(Beginning of PROVIDED ENTRIES)
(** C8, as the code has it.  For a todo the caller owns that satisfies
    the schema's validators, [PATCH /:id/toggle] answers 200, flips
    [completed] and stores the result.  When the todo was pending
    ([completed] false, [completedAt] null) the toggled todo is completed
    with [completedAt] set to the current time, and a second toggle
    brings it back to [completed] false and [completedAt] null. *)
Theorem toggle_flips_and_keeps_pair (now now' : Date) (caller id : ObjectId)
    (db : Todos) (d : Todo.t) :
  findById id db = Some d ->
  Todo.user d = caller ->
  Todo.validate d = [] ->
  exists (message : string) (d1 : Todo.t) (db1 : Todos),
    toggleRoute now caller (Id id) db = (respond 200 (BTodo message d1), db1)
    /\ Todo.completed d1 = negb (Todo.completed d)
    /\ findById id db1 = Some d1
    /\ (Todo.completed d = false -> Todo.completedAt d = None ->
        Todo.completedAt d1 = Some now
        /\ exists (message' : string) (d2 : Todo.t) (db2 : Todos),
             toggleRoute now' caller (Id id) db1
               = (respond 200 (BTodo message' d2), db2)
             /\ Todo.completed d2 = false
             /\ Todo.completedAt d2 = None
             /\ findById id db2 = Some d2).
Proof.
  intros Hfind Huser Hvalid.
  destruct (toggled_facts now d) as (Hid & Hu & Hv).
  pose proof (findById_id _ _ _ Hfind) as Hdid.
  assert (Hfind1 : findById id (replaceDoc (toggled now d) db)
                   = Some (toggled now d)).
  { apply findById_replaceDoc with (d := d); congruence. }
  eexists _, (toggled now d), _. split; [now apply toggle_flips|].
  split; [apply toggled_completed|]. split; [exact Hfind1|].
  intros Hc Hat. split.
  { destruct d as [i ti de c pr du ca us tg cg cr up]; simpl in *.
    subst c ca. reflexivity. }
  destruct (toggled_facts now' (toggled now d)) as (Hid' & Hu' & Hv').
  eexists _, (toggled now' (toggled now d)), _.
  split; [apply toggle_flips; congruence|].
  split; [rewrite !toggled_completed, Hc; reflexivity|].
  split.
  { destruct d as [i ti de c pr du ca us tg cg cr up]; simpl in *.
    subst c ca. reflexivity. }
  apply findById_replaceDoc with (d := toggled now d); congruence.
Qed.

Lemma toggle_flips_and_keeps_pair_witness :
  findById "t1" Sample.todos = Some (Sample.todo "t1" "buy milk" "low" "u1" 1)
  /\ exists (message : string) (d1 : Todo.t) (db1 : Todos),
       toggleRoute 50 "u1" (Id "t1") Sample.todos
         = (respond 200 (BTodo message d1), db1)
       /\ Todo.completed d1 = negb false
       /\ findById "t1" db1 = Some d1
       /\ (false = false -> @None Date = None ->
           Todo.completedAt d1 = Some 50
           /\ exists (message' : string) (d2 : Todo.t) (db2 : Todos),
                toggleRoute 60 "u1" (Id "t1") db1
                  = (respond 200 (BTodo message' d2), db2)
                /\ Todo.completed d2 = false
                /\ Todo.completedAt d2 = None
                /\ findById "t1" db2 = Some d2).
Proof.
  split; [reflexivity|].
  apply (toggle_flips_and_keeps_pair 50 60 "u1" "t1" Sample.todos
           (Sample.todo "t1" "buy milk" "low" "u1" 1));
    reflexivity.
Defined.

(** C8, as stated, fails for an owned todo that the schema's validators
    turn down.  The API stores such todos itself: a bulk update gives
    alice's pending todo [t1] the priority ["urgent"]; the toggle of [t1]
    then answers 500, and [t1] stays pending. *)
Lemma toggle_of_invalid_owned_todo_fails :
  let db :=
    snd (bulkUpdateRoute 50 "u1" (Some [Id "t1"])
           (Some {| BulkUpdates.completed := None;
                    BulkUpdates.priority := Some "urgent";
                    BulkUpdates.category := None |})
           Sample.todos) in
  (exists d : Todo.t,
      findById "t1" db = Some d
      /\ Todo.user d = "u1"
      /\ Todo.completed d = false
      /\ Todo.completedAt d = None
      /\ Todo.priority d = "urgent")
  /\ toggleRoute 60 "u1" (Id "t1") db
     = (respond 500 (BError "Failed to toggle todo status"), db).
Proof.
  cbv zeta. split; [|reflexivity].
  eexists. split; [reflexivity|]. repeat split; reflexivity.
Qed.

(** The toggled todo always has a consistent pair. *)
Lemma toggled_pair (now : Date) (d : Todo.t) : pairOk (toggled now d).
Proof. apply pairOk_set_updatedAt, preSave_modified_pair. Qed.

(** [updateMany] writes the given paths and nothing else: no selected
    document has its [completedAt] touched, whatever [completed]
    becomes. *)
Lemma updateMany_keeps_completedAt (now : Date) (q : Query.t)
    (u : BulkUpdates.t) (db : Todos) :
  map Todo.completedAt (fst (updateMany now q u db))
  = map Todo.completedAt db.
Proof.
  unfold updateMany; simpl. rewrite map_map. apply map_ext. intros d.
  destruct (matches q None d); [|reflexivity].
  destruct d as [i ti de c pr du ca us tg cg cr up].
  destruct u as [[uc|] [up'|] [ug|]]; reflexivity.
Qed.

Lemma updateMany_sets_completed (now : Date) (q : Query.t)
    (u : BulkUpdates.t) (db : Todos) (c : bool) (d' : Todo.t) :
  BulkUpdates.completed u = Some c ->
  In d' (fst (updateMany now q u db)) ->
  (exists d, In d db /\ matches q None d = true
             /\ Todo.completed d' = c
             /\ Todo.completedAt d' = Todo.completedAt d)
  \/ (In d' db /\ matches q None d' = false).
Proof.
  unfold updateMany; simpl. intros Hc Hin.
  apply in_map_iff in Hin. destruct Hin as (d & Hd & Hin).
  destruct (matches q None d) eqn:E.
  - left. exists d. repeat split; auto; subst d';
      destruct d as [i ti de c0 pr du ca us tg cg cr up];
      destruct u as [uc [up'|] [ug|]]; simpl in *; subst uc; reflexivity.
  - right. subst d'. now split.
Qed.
(End of PROVIDED ENTRIES)
WORK TO BE COMPLETED - All the records above need to be output exactly, with none omitted.

TASK RESPONSE -
(** C8, as the code has it.  For a todo the caller owns that satisfies
    the schema's validators, [PATCH /:id/toggle] answers 200, flips
    [completed] and stores the result.  When the todo was pending
    ([completed] false, [completedAt] null) the toggled todo is completed
    with [completedAt] set to the current time, and a second toggle
    brings it back to [completed] false and [completedAt] null. *)
Theorem toggle_flips_and_keeps_pair (now now' : Date) (caller id : ObjectId)
    (db : Todos) (d : Todo.t) :
  findById id db = Some d ->
  Todo.user d = caller ->
  Todo.validate d = [] ->
  exists (message : string) (d1 : Todo.t) (db1 : Todos),
    toggleRoute now caller (Id id) db = (respond 200 (BTodo message d1), db1)
    /\ Todo.completed d1 = negb (Todo.completed d)
    /\ findById id db1 = Some d1
    /\ (Todo.completed d = false -> Todo.completedAt d = None ->
        Todo.completedAt d1 = Some now
        /\ exists (message' : string) (d2 : Todo.t) (db2 : Todos),
             toggleRoute now' caller (Id id) db1
               = (respond 200 (BTodo message' d2), db2)
             /\ Todo.completed d2 = false
             /\ Todo.completedAt d2 = None
             /\ findById id db2 = Some d2).
Proof.
  intros Hfind Huser Hvalid.
  destruct (toggled_facts now d) as (Hid & Hu & Hv).
  pose proof (findById_id _ _ _ Hfind) as Hdid.
  assert (Hfind1 : findById id (replaceDoc (toggled now d) db)
                   = Some (toggled now d)).
  { apply findById_replaceDoc with (d := d); congruence. }
  eexists _, (toggled now d), _. split; [now apply toggle_flips|].
  split; [apply toggled_completed|]. split; [exact Hfind1|].
  intros Hc Hat. split.
  { destruct d as [i ti de c pr du ca us tg cg cr up]; simpl in *.
    subst c ca. reflexivity. }
  destruct (toggled_facts now' (toggled now d)) as (Hid' & Hu' & Hv').
  eexists _, (toggled now' (toggled now d)), _.
  split; [apply toggle_flips; congruence|].
  split; [rewrite !toggled_completed, Hc; reflexivity|].
  split.
  { destruct d as [i ti de c pr du ca us tg cg cr up]; simpl in *.
    subst c ca. reflexivity. }
  apply findById_replaceDoc with (d := toggled now d); congruence.
Qed.

Lemma toggle_flips_and_keeps_pair_witness :
  findById "t1" Sample.todos = Some (Sample.todo "t1" "buy milk" "low" "u1" 1)
  /\ exists (message : string) (d1 : Todo.t) (db1 : Todos),
       toggleRoute 50 "u1" (Id "t1") Sample.todos
         = (respond 200 (BTodo message d1), db1)
       /\ Todo.completed d1 = negb false
       /\ findById "t1" db1 = Some d1
       /\ (false = false -> @None Date = None ->
           Todo.completedAt d1 = Some 50
           /\ exists (message' : string) (d2 : Todo.t) (db2 : Todos),
                toggleRoute 60 "u1" (Id "t1") db1
                  = (respond 200 (BTodo message' d2), db2)
                /\ Todo.completed d2 = false
                /\ Todo.completedAt d2 = None
                /\ findById "t1" db2 = Some d2).
Proof.
  split; [reflexivity|].
  apply (toggle_flips_and_keeps_pair 50 60 "u1" "t1" Sample.todos
           (Sample.todo "t1" "buy milk" "low" "u1" 1));
    reflexivity.
Defined.

(** C8, as stated, fails for an owned todo that the schema's validators
    turn down.  The API stores such todos itself: a bulk update gives
    alice's pending todo [t1] the priority ["urgent"]; the toggle of [t1]
    then answers 500, and [t1] stays pending. *)
Lemma toggle_of_invalid_owned_todo_fails :
  let db :=
    snd (bulkUpdateRoute 50 "u1" (Some [Id "t1"])
           (Some {| BulkUpdates.completed := None;
                    BulkUpdates.priority := Some "urgent";
                    BulkUpdates.category := None |})
           Sample.todos) in
  (exists d : Todo.t,
      findById "t1" db = Some d
      /\ Todo.user d = "u1"
      /\ Todo.completed d = false
      /\ Todo.completedAt d = None
      /\ Todo.priority d = "urgent")
  /\ toggleRoute 60 "u1" (Id "t1") db
     = (respond 500 (BError "Failed to toggle todo status"), db).
Proof.
  cbv zeta. split; [|reflexivity].
  eexists. split; [reflexivity|]. repeat split; reflexivity.
Qed.

(** The toggled todo always has a consistent pair. *)
Lemma toggled_pair (now : Date) (d : Todo.t) : pairOk (toggled now d).
Proof. apply pairOk_set_updatedAt, preSave_modified_pair. Qed.

(** [updateMany] writes the given paths and nothing else: no selected
    document has its [completedAt] touched, whatever [completed]
    becomes. *)
Lemma updateMany_keeps_completedAt (now : Date) (q : Query.t)
    (u : BulkUpdates.t) (db : Todos) :
  map Todo.completedAt (fst (updateMany now q u db))
  = map Todo.completedAt db.
Proof.
  unfold updateMany; simpl. rewrite map_map. apply map_ext. intros d.
  destruct (matches q None d); [|reflexivity].
  destruct d as [i ti de c pr du ca us tg cg cr up].
  destruct u as [[uc|] [up'|] [ug|]]; reflexivity.
Qed.

Lemma updateMany_sets_completed (now : Date) (q : Query.t)
    (u : BulkUpdates.t) (db : Todos) (c : bool) (d' : Todo.t) :
  BulkUpdates.completed u = Some c ->
  In d' (fst (updateMany now q u db)) ->
  (exists d, In d db /\ matches q None d = true
             /\ Todo.completed d' = c
             /\ Todo.completedAt d' = Todo.completedAt d)
  \/ (In d' db /\ matches q None d' = false).
Proof.
  unfold updateMany; simpl. intros Hc Hin.
  apply in_map_iff in Hin. destruct Hin as (d & Hd & Hin).
  destruct (matches q None d) eqn:E.
  - left. exists d. repeat split; auto; subst d';
      destruct d as [i ti de c0 pr du ca us tg cg cr up];
      destruct u as [uc [up'|] [ug|]]; simpl in *; subst uc; reflexivity.
  - right. subst d'. now split.
Qed.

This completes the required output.